*Exercise objective*.
Where does the string "repeat" occur in the records? Copy each line that holds it.

Records from a dataset
------------------------------------------------------------------------

(** A user whose commands answer "ok", and whose world is what was sent. *)
#[local] Instance ok_user `{Allocator} : CliUser := {|
  World := list Z;
  call_cmd _ _ _ s := exec_bind (with_out (tt_buf_put [111; 107]) (cline s.1)) (λ '(_, l), Ret (TT_CLIOC_OUT, (set_cline l s.1, s.2)));
  call_complete _ _ _ _ s := Ret (TT_CLICP_NONE, s);
  call_quit _ s := Ret (false, s);
  call_read _ _ s := Ret (TT_CLIOR_DONE, s);
  call_send _ _ ev s := Ret (TT_SUCCESS tt, (s.1, s.2 ++ ev));
|}.

Lemma ok_contract `{Allocator} t0 Pmax Lmax : cli_contract (id : World → list Z) t0 2 2 Pmax Lmax (λ _ _, True) (λ _, True).
Proof.
  assert (∀ s P ed m k n T rm, cli_at (id : World → list Z) t0 2 Pmax Lmax (λ _ _, True) s P ed m k T rm → 0 ≤ n ≤ k → cli_at (id : World → list Z) t0 2 Pmax Lmax (λ _ _, True) s P ed m n T rm) as Hweak.
  { intros s P ed m k n T rm [] Hn. constructor; try done. by eapply room_weaken. }
  constructor.
  - intros f cmd s P ed m n T rm Ha Hn _ _ _ _. destruct (emit_at _ _ _ _ _ _ s P ed m n T rm [111; 107] Ha) as (s' & E & Ha'); [by repeat constructor|done|].
    exists TT_CLIOC_OUT, s', P, [111; 107], rm. split; [|split; [repeat constructor; by left|split; [done|by right; left]]].
    unfold call_cmd. cbn [ok_user]. revert E. unfold with_outbuf, with_cline, zoom.
    destruct (with_out (tt_buf_put [111; 107]) (cline s.1)) as [[r l]| | |] eqn:Eo; [|done..]. cbn. intros [= -> <-]. exact (f_equal (λ x, exec_bind x (λ '(_, l0), Ret (TT_CLIOC_OUT, (set_cline l0 s.1, s.2)))) Eo).
  - intros f s P ed m n T rm Ha Hn _. exists false, s, P, [], rm. split; [done|]. split; [constructor|]. eapply Hweak; [exact Ha|lia].
  - intros f l s P ed m n T rm Ha Hn _ _ _. exists TT_CLIOR_DONE, s, P, []. split; [done|]. split; [constructor|]. split; [eapply Hweak; [exact Ha|lia]|]. left. split; [done|by left].
  - intros f cur w s P ed m n T rm Ha Hc Hr _ _ _. exists TT_CLICP_NONE, s. split; [done|]. split; [done|]. rewrite Hc. split; [constructor|]. split; [done|by left].
  - intros f d c w _. by exists (TT_SUCCESS tt), (w ++ d).
Qed.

------------------------------------------------------------------------

*Exercise solution*.
  - intros f cmd s P ed m n T rm Ha Hn _ _ _ _. destruct (emit_at _ _ _ _ _ _ s P ed m n T rm [111; 107] Ha) as (s' & E & Ha'); [by repeat constructor|done|].
    exists TT_CLIOC_OUT, s', P, [111; 107], rm. split; [|split; [repeat constructor; by left|split; [done|by right; left]]].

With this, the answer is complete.